(Task details): Transcribe the listing below only from the line with "(* ===== verification/QmfProvider.v ===== *)" up to and including the line with "(** The calls of the setters".

(Material for the task):
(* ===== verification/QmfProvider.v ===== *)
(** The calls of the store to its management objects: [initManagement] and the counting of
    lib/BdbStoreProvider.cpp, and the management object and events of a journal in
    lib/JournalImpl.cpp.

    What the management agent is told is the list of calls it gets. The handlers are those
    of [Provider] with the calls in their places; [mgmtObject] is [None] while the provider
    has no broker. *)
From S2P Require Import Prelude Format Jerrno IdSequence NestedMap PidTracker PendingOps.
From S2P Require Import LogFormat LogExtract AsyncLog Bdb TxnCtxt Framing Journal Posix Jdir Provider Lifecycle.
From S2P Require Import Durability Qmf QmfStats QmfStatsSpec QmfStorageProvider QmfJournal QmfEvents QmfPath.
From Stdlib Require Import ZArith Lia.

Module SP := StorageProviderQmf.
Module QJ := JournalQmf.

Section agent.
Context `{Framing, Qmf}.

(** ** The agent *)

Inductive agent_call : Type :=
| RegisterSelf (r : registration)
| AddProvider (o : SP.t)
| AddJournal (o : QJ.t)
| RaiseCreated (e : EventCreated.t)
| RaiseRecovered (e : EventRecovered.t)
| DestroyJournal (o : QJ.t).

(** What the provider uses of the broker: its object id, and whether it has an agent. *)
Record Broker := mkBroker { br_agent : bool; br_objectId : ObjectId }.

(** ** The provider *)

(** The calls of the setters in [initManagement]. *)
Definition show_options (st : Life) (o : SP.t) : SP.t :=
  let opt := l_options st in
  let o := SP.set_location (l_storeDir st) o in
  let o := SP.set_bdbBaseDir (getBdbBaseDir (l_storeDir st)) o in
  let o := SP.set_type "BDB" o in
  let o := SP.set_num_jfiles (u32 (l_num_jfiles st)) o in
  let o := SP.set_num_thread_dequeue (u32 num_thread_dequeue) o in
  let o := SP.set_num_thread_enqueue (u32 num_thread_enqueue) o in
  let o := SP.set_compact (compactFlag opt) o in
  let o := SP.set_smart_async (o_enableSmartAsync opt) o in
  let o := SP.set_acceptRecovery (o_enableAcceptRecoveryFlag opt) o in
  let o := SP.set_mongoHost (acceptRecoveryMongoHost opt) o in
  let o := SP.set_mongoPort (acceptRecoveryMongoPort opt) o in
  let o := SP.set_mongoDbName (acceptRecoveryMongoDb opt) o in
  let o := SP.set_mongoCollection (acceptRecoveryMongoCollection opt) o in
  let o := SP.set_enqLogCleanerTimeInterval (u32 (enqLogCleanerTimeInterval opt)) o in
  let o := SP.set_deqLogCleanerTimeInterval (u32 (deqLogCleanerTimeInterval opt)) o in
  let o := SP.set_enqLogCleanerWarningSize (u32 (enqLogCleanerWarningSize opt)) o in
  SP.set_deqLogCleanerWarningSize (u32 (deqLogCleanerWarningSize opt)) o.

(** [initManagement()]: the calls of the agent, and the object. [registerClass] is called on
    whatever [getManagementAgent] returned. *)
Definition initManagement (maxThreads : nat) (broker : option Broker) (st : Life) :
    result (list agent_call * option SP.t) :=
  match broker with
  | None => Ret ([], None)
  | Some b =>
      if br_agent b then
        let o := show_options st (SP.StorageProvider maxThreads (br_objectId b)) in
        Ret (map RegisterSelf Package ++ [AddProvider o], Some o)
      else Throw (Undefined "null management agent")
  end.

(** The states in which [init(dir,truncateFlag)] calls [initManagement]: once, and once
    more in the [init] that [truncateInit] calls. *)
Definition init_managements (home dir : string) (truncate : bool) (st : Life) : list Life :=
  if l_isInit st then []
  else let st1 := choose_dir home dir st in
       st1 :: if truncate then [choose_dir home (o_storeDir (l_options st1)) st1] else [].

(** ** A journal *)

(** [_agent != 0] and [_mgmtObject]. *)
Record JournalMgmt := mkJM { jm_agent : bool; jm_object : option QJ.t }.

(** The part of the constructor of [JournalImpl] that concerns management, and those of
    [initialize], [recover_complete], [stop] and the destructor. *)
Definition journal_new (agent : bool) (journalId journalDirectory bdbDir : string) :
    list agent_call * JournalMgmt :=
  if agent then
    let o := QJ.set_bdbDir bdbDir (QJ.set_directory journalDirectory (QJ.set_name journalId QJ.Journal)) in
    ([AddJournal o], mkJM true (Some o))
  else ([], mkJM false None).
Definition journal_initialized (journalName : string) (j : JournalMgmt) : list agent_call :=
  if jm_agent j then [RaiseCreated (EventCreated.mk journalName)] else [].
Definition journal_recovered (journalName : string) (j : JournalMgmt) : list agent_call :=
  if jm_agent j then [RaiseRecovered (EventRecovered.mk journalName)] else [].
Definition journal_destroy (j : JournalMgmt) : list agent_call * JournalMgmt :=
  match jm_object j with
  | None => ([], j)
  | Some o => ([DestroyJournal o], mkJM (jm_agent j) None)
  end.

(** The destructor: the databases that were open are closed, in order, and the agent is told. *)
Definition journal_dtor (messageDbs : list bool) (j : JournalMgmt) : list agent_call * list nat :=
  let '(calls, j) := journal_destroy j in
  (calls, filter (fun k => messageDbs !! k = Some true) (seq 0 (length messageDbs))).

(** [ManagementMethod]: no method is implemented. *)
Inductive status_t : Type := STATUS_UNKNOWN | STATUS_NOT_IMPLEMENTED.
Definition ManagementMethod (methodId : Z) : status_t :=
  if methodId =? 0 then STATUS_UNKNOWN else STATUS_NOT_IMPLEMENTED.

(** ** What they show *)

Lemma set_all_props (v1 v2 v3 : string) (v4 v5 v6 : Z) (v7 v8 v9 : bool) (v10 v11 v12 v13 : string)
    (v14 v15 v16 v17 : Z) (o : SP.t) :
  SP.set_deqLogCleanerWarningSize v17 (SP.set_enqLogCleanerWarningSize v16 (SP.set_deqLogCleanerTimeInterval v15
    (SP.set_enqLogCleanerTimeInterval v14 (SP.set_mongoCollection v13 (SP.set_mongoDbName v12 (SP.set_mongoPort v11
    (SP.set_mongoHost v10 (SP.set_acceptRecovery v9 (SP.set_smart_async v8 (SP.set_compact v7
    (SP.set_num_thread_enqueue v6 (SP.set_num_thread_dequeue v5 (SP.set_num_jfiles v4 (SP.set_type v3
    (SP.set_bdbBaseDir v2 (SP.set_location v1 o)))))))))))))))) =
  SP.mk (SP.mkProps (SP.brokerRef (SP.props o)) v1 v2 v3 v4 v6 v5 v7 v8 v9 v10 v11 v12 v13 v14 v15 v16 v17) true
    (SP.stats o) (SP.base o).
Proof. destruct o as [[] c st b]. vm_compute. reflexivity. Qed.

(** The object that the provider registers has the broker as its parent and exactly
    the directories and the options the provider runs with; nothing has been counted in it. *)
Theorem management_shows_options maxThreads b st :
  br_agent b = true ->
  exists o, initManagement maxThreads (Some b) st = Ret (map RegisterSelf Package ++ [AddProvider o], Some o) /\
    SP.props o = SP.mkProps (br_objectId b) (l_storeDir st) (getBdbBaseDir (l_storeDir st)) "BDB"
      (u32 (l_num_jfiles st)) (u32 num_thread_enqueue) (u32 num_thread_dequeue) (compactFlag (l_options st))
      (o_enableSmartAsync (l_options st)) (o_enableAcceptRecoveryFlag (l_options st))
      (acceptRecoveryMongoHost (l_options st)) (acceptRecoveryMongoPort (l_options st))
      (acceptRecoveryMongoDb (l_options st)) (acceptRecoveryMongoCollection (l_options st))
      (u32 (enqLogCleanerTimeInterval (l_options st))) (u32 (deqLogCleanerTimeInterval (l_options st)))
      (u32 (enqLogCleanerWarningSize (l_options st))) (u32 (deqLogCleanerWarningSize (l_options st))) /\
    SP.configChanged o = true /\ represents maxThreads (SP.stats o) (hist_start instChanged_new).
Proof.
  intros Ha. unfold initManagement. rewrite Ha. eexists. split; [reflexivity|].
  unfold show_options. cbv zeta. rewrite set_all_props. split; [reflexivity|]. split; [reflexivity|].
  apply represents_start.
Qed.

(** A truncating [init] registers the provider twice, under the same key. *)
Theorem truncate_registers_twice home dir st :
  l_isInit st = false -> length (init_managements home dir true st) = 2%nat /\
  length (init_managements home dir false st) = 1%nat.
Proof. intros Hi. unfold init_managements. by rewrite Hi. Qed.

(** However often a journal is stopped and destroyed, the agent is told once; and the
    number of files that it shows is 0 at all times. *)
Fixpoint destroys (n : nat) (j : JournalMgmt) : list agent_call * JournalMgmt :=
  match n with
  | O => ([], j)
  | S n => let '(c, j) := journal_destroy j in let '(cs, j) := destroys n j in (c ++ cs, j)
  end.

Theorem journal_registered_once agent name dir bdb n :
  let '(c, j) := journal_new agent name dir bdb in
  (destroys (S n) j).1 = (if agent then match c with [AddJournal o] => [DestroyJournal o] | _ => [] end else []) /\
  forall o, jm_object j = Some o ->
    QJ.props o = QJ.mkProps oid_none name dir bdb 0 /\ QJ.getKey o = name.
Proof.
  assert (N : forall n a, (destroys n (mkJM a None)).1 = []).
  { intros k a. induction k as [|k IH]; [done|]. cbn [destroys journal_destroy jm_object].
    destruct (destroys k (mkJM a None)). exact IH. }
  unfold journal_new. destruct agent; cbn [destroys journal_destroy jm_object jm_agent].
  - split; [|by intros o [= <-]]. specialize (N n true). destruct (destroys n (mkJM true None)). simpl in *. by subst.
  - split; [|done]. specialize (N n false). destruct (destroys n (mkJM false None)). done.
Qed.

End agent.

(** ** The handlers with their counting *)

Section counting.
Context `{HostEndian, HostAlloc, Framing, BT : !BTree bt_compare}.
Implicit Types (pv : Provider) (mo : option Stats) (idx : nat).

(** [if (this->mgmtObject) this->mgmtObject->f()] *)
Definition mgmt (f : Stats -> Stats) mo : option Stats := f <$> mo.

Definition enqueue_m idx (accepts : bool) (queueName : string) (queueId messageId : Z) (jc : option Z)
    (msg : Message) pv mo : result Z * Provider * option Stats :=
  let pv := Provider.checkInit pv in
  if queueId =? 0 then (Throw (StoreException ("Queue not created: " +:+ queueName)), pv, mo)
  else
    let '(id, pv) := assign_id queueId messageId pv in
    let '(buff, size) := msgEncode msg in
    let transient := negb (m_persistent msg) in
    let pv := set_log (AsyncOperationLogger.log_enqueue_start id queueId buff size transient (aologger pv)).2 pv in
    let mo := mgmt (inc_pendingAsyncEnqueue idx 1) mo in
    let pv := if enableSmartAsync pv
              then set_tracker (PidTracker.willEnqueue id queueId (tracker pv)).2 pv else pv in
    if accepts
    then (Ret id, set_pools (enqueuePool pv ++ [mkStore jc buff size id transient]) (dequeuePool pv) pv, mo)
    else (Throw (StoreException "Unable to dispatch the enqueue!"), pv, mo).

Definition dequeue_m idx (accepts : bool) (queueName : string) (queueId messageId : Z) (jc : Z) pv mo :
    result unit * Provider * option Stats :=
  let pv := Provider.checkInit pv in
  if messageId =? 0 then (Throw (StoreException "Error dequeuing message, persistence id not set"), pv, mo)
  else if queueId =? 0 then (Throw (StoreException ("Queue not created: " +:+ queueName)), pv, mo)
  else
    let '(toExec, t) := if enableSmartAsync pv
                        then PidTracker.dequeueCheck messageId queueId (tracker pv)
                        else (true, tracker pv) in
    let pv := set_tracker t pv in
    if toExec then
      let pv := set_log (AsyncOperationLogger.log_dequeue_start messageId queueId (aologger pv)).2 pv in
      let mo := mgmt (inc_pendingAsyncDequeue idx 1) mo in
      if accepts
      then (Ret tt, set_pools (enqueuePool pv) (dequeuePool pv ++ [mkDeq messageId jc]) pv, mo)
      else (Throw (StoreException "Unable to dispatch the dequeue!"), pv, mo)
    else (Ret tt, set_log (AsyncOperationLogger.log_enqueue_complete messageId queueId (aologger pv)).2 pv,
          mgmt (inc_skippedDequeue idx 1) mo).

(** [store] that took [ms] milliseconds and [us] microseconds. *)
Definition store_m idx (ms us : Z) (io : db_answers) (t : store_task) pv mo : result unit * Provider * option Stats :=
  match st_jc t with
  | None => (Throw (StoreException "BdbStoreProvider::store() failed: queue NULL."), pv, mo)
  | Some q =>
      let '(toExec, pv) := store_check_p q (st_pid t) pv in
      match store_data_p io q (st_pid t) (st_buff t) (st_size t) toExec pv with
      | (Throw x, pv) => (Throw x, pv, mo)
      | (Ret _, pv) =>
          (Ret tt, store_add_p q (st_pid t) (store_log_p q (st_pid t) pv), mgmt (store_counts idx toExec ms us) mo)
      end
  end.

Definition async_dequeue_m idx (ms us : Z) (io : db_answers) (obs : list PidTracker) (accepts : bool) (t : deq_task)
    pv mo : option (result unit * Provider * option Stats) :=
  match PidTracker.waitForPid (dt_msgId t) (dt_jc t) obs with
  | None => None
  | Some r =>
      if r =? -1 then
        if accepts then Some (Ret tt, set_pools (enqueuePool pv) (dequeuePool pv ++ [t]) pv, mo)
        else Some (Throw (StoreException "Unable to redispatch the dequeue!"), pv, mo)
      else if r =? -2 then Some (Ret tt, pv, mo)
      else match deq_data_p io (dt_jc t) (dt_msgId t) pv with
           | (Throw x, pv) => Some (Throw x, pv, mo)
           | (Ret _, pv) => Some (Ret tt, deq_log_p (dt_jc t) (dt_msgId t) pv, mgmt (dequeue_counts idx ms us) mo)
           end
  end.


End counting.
==
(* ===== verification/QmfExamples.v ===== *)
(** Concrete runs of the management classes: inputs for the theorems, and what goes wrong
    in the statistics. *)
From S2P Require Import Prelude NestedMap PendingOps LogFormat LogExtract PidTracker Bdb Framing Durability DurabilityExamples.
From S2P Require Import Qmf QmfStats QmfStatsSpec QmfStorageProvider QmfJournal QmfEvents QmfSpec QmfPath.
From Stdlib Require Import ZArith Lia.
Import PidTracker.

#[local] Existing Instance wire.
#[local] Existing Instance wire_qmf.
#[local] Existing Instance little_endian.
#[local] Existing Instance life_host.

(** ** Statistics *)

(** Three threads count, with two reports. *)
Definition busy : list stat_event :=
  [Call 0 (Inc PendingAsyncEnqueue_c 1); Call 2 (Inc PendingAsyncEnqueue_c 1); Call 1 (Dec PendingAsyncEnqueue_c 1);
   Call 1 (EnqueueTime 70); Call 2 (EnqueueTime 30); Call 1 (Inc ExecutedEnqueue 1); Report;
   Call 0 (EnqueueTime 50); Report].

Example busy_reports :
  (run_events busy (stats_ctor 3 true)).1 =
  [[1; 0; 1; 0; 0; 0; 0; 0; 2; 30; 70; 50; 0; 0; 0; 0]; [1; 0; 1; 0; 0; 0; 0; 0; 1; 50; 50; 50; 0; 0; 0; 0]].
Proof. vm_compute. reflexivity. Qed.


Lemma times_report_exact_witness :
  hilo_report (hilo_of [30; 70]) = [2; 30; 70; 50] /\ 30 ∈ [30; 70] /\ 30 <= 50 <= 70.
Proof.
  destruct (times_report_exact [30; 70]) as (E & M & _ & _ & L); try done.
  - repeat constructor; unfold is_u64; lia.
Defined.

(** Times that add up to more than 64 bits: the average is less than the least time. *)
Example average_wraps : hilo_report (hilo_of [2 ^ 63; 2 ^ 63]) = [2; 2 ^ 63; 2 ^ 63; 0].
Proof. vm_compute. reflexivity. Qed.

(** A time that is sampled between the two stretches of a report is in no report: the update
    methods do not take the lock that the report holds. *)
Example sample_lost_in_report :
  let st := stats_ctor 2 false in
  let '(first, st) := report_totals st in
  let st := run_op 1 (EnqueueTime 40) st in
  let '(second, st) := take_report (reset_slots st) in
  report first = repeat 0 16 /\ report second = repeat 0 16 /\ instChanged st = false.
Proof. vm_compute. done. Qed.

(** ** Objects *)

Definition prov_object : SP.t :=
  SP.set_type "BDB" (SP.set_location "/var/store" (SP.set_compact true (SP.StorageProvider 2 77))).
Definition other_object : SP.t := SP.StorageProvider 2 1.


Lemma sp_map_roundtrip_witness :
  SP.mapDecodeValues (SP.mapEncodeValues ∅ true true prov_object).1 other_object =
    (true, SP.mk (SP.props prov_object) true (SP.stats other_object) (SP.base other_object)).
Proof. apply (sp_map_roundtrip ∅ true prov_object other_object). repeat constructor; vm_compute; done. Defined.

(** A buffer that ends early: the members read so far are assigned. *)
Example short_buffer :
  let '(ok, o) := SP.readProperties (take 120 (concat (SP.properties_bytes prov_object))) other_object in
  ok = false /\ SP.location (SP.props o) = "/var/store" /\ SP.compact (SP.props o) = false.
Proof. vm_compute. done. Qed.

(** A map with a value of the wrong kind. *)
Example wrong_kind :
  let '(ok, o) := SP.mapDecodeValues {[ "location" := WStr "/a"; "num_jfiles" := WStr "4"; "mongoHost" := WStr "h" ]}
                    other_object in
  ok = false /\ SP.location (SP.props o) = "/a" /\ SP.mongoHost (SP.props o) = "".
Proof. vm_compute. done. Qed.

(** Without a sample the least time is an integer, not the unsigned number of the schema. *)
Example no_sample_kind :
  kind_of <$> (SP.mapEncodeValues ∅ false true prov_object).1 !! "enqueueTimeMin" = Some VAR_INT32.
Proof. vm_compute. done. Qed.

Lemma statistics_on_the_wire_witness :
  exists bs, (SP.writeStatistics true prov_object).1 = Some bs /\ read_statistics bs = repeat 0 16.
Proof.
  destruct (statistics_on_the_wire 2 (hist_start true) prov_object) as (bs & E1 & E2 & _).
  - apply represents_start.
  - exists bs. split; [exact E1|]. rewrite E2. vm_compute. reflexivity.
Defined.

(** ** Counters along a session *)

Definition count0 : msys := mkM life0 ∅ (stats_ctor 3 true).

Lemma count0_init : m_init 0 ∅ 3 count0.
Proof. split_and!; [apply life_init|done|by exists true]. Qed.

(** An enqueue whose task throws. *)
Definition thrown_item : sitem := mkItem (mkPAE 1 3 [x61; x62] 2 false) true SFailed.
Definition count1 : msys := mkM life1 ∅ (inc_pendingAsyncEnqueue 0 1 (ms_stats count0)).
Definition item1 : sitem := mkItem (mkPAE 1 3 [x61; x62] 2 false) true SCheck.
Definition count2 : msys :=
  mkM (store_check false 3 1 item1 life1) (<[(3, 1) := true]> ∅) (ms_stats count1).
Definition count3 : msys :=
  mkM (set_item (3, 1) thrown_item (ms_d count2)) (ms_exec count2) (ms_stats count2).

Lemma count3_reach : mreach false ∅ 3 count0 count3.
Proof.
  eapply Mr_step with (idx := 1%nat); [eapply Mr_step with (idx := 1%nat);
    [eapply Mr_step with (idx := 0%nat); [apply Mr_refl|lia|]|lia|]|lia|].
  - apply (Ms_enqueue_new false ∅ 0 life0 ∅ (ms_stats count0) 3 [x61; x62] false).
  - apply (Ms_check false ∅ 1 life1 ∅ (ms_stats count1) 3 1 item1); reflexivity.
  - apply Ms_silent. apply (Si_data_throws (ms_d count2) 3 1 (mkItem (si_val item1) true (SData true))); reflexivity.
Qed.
==
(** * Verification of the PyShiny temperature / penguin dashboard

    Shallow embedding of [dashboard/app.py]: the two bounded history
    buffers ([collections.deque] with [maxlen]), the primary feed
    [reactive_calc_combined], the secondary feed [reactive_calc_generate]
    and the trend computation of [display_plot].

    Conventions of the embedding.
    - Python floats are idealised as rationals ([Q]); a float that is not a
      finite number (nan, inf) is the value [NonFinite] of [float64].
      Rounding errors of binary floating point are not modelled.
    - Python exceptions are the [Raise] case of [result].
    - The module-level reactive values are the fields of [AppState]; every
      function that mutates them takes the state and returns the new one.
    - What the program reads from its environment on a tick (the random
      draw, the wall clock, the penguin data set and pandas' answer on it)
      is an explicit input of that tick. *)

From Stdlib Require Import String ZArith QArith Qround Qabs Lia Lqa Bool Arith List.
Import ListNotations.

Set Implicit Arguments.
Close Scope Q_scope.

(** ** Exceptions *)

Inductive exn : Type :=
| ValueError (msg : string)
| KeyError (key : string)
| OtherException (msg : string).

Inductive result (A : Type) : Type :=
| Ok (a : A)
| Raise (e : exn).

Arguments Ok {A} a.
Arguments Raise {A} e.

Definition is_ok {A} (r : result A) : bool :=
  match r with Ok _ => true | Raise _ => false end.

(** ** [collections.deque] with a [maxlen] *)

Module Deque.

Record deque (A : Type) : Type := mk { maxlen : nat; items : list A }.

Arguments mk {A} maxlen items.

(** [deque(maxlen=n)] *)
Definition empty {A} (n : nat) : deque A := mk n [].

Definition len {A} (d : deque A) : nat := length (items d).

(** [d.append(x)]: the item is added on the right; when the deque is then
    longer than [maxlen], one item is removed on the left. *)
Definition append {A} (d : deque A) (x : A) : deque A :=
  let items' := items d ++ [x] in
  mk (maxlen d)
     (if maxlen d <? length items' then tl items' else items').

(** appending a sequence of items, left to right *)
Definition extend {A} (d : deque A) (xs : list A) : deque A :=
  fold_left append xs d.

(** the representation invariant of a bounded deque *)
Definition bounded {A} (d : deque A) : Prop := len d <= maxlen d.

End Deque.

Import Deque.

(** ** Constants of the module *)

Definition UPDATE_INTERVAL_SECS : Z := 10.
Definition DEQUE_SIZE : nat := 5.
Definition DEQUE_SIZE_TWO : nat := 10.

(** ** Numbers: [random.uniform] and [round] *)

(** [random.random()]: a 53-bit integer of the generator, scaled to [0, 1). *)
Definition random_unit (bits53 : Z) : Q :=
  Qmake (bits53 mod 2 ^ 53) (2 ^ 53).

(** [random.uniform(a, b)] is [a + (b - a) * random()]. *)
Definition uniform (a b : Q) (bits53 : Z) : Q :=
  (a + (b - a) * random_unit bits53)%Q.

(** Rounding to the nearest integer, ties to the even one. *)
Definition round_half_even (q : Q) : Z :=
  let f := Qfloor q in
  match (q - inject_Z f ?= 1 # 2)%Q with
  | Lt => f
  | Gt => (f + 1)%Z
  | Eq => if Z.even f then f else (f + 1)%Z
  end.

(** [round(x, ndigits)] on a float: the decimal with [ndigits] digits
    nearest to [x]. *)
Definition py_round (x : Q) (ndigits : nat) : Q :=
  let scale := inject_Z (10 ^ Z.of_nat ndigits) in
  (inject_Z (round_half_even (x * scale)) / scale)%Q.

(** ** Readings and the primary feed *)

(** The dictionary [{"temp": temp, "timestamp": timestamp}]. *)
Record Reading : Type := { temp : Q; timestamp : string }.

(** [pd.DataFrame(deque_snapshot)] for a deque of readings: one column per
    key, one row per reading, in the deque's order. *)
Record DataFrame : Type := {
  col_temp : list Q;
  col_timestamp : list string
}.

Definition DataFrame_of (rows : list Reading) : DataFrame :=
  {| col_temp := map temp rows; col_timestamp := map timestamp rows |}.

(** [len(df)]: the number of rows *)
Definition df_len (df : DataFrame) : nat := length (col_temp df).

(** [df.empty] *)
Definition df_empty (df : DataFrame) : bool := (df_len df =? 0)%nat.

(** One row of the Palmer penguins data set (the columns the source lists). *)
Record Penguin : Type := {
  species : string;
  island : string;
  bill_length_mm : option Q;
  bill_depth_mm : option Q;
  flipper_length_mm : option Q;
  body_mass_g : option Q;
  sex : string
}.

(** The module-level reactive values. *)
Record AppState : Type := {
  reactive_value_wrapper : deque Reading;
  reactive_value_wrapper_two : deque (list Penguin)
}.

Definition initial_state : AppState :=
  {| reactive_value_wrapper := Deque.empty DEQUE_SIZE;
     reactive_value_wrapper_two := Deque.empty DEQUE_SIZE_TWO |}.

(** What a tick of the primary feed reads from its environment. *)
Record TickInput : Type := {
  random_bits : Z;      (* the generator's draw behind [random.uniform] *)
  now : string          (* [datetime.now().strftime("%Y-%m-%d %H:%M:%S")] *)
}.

(Answer to the problem):
(* ===== verification/QmfProvider.v ===== *)
(** The calls of the store to its management objects: [initManagement] and the counting of
    lib/BdbStoreProvider.cpp, and the management object and events of a journal in
    lib/JournalImpl.cpp.

    What the management agent is told is the list of calls it gets. The handlers are those
    of [Provider] with the calls in their places; [mgmtObject] is [None] while the provider
    has no broker. *)
From S2P Require Import Prelude Format Jerrno IdSequence NestedMap PidTracker PendingOps.
From S2P Require Import LogFormat LogExtract AsyncLog Bdb TxnCtxt Framing Journal Posix Jdir Provider Lifecycle.
From S2P Require Import Durability Qmf QmfStats QmfStatsSpec QmfStorageProvider QmfJournal QmfEvents QmfPath.
From Stdlib Require Import ZArith Lia.

Module SP := StorageProviderQmf.
Module QJ := JournalQmf.

Section agent.
Context `{Framing, Qmf}.

(** ** The agent *)

Inductive agent_call : Type :=
| RegisterSelf (r : registration)
| AddProvider (o : SP.t)
| AddJournal (o : QJ.t)
| RaiseCreated (e : EventCreated.t)
| RaiseRecovered (e : EventRecovered.t)
| DestroyJournal (o : QJ.t).

(** What the provider uses of the broker: its object id, and whether it has an agent. *)
Record Broker := mkBroker { br_agent : bool; br_objectId : ObjectId }.

(** ** The provider *)

(** The calls of the setters in [initManagement]. *)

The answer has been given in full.